Después de salir del Museo fui a La Chascona, casa que Pablo Neruda construyó para celebrar el amor, la amistad y la poesía. Las paredes de esa casa están íntimamente ligadas a la historia de Chile, pues el día en que inició la dictadura, ésta fue saqueada. En esa misma casa fue velado el poeta 12 días después, cuando el corazón más grande del mundo se detuvo para siempre. Ese saqueo no fue hecho por militares golpistas, sino por una sociedad llena de odio.

Mientras caminaba por las pasillos de la casa del poeta, me detuve ante un retrato sonriente de éste y me quedé pensando en una narrativa ausente en el Museo: la relación entre unos militares que se toman el poder y una multitud que entra a destruir la casa del autor de los Veinte poemas de amor: la casa se llenó de agua, los libros fueron arrojados al barro y deshojados, escupieron el rostro del poeta y todo lo que podía romperse quedó hecho pedazos en el suelo.

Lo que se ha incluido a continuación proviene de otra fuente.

Lemma step_conveyed ev s :
  steady s -> conveyed s (exec (step ev) s) (trace (step ev) s).
Proof.
  intros Hs.
  destruct ev as [| |now a sc|send_rc write_rc| | |now a sc];
    try (apply encode_conveyed; exact Hs).
  all: destruct Hs as (_ & _ & Hle).
  all: match goal with
       | |- conveyed _ (exec (step ?e) _) _ =>
           pose proof (step_stepped e s) as H;
           pose proof (step_exited e s _ _ H) as Hex;
           remember e as ev eqn:Hev
       end.
  all: split; [intros Hx; destruct (Hex Hx) as (? & ? & _); now split|].
  all: clear Hex.
  all: step_cases H; try discriminate Hev;
    try match goal with
        | Hp : paced _ _ _ _ |- _ => destruct Hp
        end;
    apply carried_quiet; try reflexivity; try exact Hle.
Qed.

Lemma conveyed_refl s :
  (length (held s) <= lookahead (codecCtx s))%nat -> conveyed s s [].
Proof.
  intros Hle. split; [intros Hx; now split|].
  now apply carried_quiet.
Qed.

Lemma conveyed_trans s1 s2 s3 t1 t2 :
  conveyed s1 s2 t1 -> conveyed s2 s3 t2 -> conveyed s1 s3 (t1 ++ t2).
Proof.
  intros (Hx1 & Hp1 & He1 & Hw1 & Hl1 & Hle1 & Ha1 & Hk1 & Hok1)
         (Hx2 & Hp2 & He2 & Hw2 & Hl2 & Hle2 & Ha2 & Hk2 & Hok2).
  rewrite Hl1 in *.
  split; [|unfold carried; repeat split].
  - intros Hx. destruct (Hx1 Hx) as [Hx' Hpo1].
    destruct (Hx2 Hx') as [Hx'' Hpo2].
    split; [exact Hx''|]. now rewrite pops_app, Hpo1, Hpo2.
  - rewrite attempts_app, pops_app, !map_app, <- !app_assoc.
    destruct (encoderThread s2) eqn:Hth.
    4:{ destruct (Hx2 eq_refl) as [_ Hpo2]. rewrite Hpo2 in *.
        cbn [map] in *. rewrite app_nil_r in *.
        etrans; [|exact Hp1]. now apply prefix_app. }
    all: rewrite (app_assoc (held s1)), <- He1 by congruence.
    all: rewrite <- app_assoc; now apply prefix_app.
  - intros Hne.
    assert (Hne2 : encoderThread s2 <> Exited).
    { intros Hx. now destruct (Hx2 Hx). }
    rewrite attempts_app, pops_app, !map_app, <- !app_assoc.
    rewrite (He2 Hne), (app_assoc _ (held s2)), (He1 Hne2).
    now rewrite <- app_assoc.
  - now rewrite Hw2, Hw1, packets_app, app_assoc.
  - congruence.
  - exact Hle2.
  - rewrite attempts_app. intros Hne.
    destruct (attempts t2) as [|p ps] eqn:Ht2.
    + rewrite app_nil_r in Hne. auto.
    + apply Ha2. discriminate.
  - auto.
  - intros Hok. apply Forall_app in Hok as [Hs1 Hs2].
    rewrite attempts_app, pops_app, !map_app, <- !app_assoc.
    rewrite (Hok2 Hs2), (app_assoc _ (held s2)), (Hok1 Hs1).
    now rewrite <- app_assoc.
Qed.

Lemma step_steady ev s : steady s -> steady (exec (step ev) s).
Proof.
  intros Hs.
  pose proof (step_conveyed ev s Hs) as (_ & _ & _ & _ & Hla & Hle & _).
  destruct Hs as (Hwf & Hdr & _).
  pose proof (step_stepped ev s) as H.
  split; [eapply step_well_formed; eauto|].
  destruct (step_never_drains _ _ _ _ H) as (Hdr' & _).
  split; [congruence|]. now rewrite Hla.
Qed.
(* ===== verification/_CoqProject ===== *)
-Q . S2P
Prelude.v
Bytes.v
Kernel.v
CharDev.v
ProcFs.v
Threads.v
SimpleVfs.v
BlockDev.v
VmaDev.v
VmaMap.v
VmaAtomic.v
MemAlloc.v
SharedMem.v
AtomicDemo.v
VirtualLog.v
DeadlockDemo.v
MutexSem.v
SpinRw.v
ThreadedIrq.v
Deferred.v
TimerDemos.v
QueueDemos.v
Jiffies.v
InlineAsm.v
UserProgram.v
Ioctl.v
IoctlApp.v
SharedMemClient.v
Netlink.v
NetlinkClient.v
VfsFile.v
VfsClient.v
BasicIo.v
TaskInfo.v
DataStructures.v
(** A NUL inside the buffer bounds the string below it. *)
Lemma c_str_lt_nul b (i : nat) : b !! i = Some 0 → blen (c_str b) <= Z.of_nat i.
Proof.
  revert i. induction b as [|c b IH]; intros i; simpl; [done|].
  destruct (Z.eqb_spec c 0) as [->|Hc]; [intros; unfold blen; simpl; lia|].
  destruct i as [|i]; simpl; [congruence|]. intros Hi%IH.
  unfold blen in *. simpl. lia.
Qed.

(** A string shorter than its buffer is terminated. *)
Lemma c_str_terminates b : blen (c_str b) < blen b → is_Some (strlen b).
Proof.
  intros Hl. apply strlen_is_Some. destruct (decide (0 ∈ b)) as [|Hn]; [done|].
  assert (c_str b = b) as Hc; [|rewrite Hc in Hl; lia]. clear Hl.
  induction b as [|c b IH]; [done|]. simpl. apply not_elem_of_cons in Hn as [? ?].
  destruct (Z.eqb_spec c 0); [congruence|]. by rewrite IH.
Qed.

Lemma c_str_app_nul a b : 0 ∉ a → c_str (a ++ 0 :: b) = a.
Proof.
  induction a as [|c a IH]; intros H; simpl; [done|].
  apply not_elem_of_cons in H as [H1 H2].
  destruct (Z.eqb_spec c 0); [congruence|]. by rewrite IH.
Qed.

Lemma c_str_app_nul_c_str a b : c_str (a ++ 0 :: b) = c_str a.
Proof.
  induction a as [|c a IH]; simpl; [done|].
  destruct (c =? 0); [done|]. by rewrite IH.
Qed.

Lemma c_str_id a : 0 ∉ a → c_str a = a.
Proof.
  induction a as [|c a IH]; intros H; simpl; [done|].
  apply not_elem_of_cons in H as [H1 H2].
  destruct (Z.eqb_spec c 0); [congruence|]. by rewrite IH.
Qed.

Lemma c_str_idemp a : c_str (c_str a) = c_str a.
Proof. apply c_str_id, c_str_no_nul. Qed.

Lemma strnlen_bound b n : 0 <= n → 0 <= strnlen b n <= n.
Proof.
  intros. unfold strnlen. pose proof (c_str_le (take (Z.to_nat n) b)).
  pose proof (blen_nonneg (c_str (take (Z.to_nat n) b))).
  unfold blen in *. rewrite length_take in *. lia.
Qed.

#[export] Hint Rewrite blen_app c_str_idemp : kern.
#[export] Hint Resolve blen_nonneg c_str_le c_str_no_nul : kern.

(** ** Numbers in text *)

Lemma chars_app a b : chars (a +:+ b) = chars a ++ chars b.
Proof.
  unfold chars. rewrite <-fmap_app. f_equal.
  induction a as [|c a IH]; simpl; [done|]. by rewrite IH.
Qed.

(** The text of a number holds no NUL. *)
Lemma pretty_N_go_no_nul x s : 0 ∉ chars s → 0 ∉ chars (pretty_N_go x s).
Proof.
  revert s. induction (N.lt_wf_0 x) as [x _ IH]. intros s Hs.
  destruct (decide (x = 0%N)) as [->|Hx]; [by rewrite pretty_N_go_0|].
  rewrite pretty_N_go_step by lia. apply IH.
  - apply N.div_lt; lia.
  - simpl. unfold chars. simpl. apply not_elem_of_cons. split; [|exact Hs].
    pose proof (N.mod_lt x 10 ltac:(lia)) as Hm.
    unfold pretty_N_char. destruct (x `mod` 10)%N as [|p]; [done|].
    do 4 (destruct p; try done).
Qed.

Lemma dec_no_nul z : 0 ∉ dec z.
Proof.
  assert (∀ n : N, 0 ∉ chars (pretty n)) as HN.
  { intros n. unfold pretty, pretty_N. case_decide; [by apply (bool_decide_eq_true_1 _)|].
    apply pretty_N_go_no_nul. by apply (bool_decide_eq_true_1 _). }
  unfold dec. destruct z as [|p|p]; [apply (HN 0%N)|apply (HN (Npos p))|].
  change (pretty (Z.neg p)) with ("-" +:+ pretty (Npos p)). rewrite chars_app, not_elem_of_app.
  split; [by apply (bool_decide_eq_true_1 _)|apply HN].
Qed.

No basta con comprender que la destrucción de la casa se da por la militancia del poeta, sino en la inquietante certeza de que en Chile la dictadura contó con la aprobación y el aplauso de otros miles de hombres y mujeres que no vestían prendas militares. Por eso ahí, frente a la sonrisa del poeta, comprendí como nunca los versos que vuelvo a repetir: “Sucede que me canso de ser hombre”.